The cut-off of the Kuiper belt at 50 AU is unlikely to be an indicator of a planet. Yes, it could be. But for a planet to get out that far, it would have had to traverse the Kuiper belt and would have scattered those objects. That didn’t happen.
My guess as to the cause of the cut-off is that there are objects out there, but for some reason, most of them have very low albedos, so they’ve escaped detection so far. There’s something similar to this in the asteroid belt where the ones closer in generally have a different composition than those further out. This is the result of the two sets of objects having somewhat different origins (I’ve forgotten the details of what those were, but it was basically two different scattering “events”).

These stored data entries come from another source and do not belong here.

(* ===== verification/UnifyArms.v ===== *)
(** * The arms of the unifier (src/typechecker/unify.rs)

    Each arm of [unify_heads] does what [unified] says, given that the
    unifier does so for types of less weight. *)

From S2P Require Import Prelude Types TypesFacts Unify UnifyFacts UnifySpec.

(** ** Records by the names of their fields *)
Lemma bt_get_in {A} k (m : list (Symbol * A)) x : bt_get k m = Some x → (k, x) ∈ m.
Proof.
  unfold bt_get. destruct (List.find _ m) as [[j y]|] eqn:E; [|done]. intros [= <-]. apply find_some in E as [Hin E].
  apply N.eqb_eq in E as <-. by apply list_elem_of_In.
Qed.
Lemma bt_has_get {A} k (m : list (Symbol * A)) : bt_has k m = match bt_get k m with Some _ => true | None => false end.
Proof.
  unfold bt_has, bt_get. induction m as [|[j y] m IH]; [done|]. cbn. by destruct (j =? k)%N.
Qed.
Lemma bt_has_elem {A} k (m : list (Symbol * A)) : bt_has k m = true ↔ k ∈ m.*1.
Proof.
  unfold bt_has. rewrite existsb_Exists_true. split.
  - intros ([j x] & Hin & <-%N.eqb_eq). by apply (list_elem_of_fmap_2 fst) in Hin.
  - intros ([j x] & -> & Hin)%list_elem_of_fmap. exists (j, x). by rewrite N.eqb_refl.
Qed.
Lemma bt_get_first {A} k x (m : list (Symbol * A)) : NoDup m.*1 → (k, x) ∈ m → bt_get k m = Some x.
Proof.
  unfold bt_get. induction m as [|[j y] m IH]; cbn; [set_solver|]. intros [Hj Hm]%NoDup_cons [[= -> ->]|Hin]%elem_of_cons; [by rewrite N.eqb_refl|].
  destruct (j =? k)%N eqn:E; [|by apply IH]. apply N.eqb_eq in E as ->. by apply (list_elem_of_fmap_2 fst) in Hin.
Qed.

Lemma ascending_sorted l : ascending l = true → StronglySorted N.lt l.
Proof.
  intros H. apply Sorted_StronglySorted; [intros ? ? ?; apply N.lt_trans|]. induction l as [|k l IH]; [constructor|].
  destruct l as [|j l]; [by repeat constructor|]. cbn in H. apply andb_true_iff in H as [Hk H]. constructor; [by apply IH|].
  constructor. by apply N.ltb_lt.
Qed.
Lemma ascending_nodup l : ascending l = true → NoDup l.
Proof.
  intros H%ascending_sorted. induction H as [|k l _ IH Hk]; constructor; [|done]. intros Hin. rewrite Forall_forall in Hk.
  specialize (Hk k Hin). lia.
Qed.
Lemma ascending_same l k : ascending l = true → ascending k = true → (∀ x, x ∈ l ↔ x ∈ k) → l = k.
Proof.
  intros Hl Hk H. apply (StronglySorted_unique_strong N.lt); [intros; lia|by apply ascending_sorted..|].
  apply NoDup_Permutation; [by apply ascending_nodup..|done].
Qed.

Definition common_left (f1 f2 : list (Symbol * Type_)) : list Type_ := omap (λ p, if bt_has p.1 f2 then Some p.2 else None) f1.
Definition common_right (f1 f2 : list (Symbol * Type_)) : list Type_ := omap (λ p, bt_get p.1 f2) f1.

There may be a large number of Plutoids (large KBOs, or Pluto like dwarf planets). Estimates of how many vary, but up to 1,000 or so seems possible. And if you include much smaller objects, then in total there seem to be easily at least 100,000 Kuiper Belt Objects.
But a big planet? That seems unlikely. Anything big enough to be considered a planet should have been found by now. We’ve seen enough KBOs to easily be able to categorize them. A large portion of them fall into some sort of resonant orbit with Neptune. If there were another planet out there. We would expect to see some sort of resonant pattern to develop among the others. And there is just no such pattern.